Aim of the exercise - Go to the line holding "EmptyString => ([], EmptyString)" in the entries below and write out exactly every line down to and including the line holding "match digit_val c2 with".

Provided entries -
══════════

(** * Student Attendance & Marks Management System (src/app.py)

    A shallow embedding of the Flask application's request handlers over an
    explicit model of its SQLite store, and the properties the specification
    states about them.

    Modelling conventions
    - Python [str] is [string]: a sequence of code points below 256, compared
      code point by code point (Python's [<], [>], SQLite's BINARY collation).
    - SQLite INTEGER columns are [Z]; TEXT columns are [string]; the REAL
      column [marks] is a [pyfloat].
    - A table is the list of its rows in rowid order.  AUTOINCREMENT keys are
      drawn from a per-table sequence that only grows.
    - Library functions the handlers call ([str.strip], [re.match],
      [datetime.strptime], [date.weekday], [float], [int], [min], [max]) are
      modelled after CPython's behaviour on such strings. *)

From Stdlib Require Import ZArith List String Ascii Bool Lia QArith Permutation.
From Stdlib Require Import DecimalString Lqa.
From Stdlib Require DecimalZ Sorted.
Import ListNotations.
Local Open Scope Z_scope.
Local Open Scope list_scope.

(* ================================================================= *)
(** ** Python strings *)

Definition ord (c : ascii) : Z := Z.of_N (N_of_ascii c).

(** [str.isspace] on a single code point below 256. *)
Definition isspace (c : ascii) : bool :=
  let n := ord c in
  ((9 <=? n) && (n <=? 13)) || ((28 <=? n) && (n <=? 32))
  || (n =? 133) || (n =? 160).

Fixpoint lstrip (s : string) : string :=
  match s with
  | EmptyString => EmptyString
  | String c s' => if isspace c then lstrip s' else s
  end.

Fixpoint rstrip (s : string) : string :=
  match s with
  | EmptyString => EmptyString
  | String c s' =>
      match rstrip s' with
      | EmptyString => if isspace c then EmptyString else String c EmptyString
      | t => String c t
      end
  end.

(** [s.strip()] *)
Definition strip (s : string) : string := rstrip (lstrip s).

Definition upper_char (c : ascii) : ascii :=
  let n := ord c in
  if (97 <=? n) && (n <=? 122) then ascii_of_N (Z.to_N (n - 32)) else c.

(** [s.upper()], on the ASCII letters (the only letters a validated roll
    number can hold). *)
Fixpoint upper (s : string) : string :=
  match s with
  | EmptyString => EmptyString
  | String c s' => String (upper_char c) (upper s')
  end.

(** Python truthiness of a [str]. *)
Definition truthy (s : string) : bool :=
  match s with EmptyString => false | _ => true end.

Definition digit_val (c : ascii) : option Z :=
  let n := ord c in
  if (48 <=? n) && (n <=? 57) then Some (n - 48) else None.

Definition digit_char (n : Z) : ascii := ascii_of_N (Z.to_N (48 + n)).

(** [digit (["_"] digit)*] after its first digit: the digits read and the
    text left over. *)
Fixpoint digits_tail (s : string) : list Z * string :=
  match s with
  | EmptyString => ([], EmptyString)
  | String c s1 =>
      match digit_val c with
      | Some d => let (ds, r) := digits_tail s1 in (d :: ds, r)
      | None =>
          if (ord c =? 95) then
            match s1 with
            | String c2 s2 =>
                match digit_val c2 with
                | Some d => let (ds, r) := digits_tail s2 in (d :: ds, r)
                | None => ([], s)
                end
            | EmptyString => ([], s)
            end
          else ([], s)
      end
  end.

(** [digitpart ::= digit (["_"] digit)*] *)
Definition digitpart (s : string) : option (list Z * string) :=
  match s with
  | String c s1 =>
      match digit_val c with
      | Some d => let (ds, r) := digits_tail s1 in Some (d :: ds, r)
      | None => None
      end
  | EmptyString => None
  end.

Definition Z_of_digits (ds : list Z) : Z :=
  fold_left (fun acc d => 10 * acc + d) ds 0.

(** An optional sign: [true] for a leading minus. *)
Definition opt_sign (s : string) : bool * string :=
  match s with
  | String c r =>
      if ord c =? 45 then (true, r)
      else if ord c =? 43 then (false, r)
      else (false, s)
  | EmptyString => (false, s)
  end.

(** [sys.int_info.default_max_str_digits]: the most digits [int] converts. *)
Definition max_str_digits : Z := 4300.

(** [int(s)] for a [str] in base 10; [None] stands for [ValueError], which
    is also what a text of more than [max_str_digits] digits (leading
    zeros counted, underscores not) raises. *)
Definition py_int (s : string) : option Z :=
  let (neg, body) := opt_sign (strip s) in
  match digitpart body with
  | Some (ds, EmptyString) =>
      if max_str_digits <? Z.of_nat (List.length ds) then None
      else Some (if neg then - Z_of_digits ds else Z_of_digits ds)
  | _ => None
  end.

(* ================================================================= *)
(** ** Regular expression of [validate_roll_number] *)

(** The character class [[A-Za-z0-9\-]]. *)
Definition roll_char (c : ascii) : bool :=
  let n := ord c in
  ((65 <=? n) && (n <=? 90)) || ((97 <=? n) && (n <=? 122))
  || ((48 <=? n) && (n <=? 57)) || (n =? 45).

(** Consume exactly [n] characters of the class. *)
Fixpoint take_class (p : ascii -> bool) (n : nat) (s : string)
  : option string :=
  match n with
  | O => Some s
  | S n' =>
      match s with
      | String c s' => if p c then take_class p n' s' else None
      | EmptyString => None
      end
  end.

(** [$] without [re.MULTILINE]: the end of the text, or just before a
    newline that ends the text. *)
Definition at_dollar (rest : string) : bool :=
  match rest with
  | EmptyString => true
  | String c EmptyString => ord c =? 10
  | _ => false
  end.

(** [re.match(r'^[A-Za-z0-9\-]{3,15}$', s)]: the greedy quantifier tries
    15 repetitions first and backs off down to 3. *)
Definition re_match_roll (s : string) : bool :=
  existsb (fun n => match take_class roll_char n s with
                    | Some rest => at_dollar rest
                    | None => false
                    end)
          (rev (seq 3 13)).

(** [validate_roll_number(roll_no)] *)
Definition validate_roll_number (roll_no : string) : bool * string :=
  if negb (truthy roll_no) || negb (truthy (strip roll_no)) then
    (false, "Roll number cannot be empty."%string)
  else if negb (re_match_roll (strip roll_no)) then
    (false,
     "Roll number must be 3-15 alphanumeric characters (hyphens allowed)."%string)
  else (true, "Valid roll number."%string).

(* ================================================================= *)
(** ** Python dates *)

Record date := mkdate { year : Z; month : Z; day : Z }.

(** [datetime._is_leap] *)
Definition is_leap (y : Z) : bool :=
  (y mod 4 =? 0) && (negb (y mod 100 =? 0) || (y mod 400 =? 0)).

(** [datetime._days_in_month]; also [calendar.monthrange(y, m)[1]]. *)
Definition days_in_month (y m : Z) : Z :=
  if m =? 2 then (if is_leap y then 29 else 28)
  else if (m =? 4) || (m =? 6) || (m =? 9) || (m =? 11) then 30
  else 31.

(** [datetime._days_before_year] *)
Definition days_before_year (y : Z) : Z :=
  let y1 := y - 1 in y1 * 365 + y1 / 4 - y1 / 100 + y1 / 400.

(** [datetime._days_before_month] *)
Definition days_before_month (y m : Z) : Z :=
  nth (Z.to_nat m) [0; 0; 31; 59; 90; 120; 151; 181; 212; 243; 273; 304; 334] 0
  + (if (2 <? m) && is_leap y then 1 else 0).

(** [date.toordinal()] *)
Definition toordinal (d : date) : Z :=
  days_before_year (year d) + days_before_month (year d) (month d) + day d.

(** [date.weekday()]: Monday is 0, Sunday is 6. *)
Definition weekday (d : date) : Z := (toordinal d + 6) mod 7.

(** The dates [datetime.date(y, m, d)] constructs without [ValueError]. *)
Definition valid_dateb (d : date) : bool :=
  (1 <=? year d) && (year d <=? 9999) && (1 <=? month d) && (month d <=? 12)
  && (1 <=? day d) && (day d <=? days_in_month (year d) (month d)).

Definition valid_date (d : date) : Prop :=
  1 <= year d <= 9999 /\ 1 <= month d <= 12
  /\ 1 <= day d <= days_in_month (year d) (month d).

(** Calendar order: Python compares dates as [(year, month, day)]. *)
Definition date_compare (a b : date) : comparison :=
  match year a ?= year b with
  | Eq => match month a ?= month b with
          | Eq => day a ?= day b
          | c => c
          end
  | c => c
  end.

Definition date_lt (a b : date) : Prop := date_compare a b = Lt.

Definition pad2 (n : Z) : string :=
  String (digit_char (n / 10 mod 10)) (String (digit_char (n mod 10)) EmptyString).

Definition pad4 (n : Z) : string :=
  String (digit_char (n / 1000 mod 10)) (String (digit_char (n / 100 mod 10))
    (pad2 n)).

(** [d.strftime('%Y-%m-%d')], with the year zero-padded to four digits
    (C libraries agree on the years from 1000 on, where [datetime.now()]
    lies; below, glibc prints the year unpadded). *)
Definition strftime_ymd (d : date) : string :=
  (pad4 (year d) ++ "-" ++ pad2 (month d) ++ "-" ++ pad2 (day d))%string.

══════════

Task answer -
  | EmptyString => ([], EmptyString)
  | String c s1 =>
      match digit_val c with
      | Some d => let (ds, r) := digits_tail s1 in (d :: ds, r)
      | None =>
          if (ord c =? 95) then
            match s1 with
            | String c2 s2 =>
                match digit_val c2 with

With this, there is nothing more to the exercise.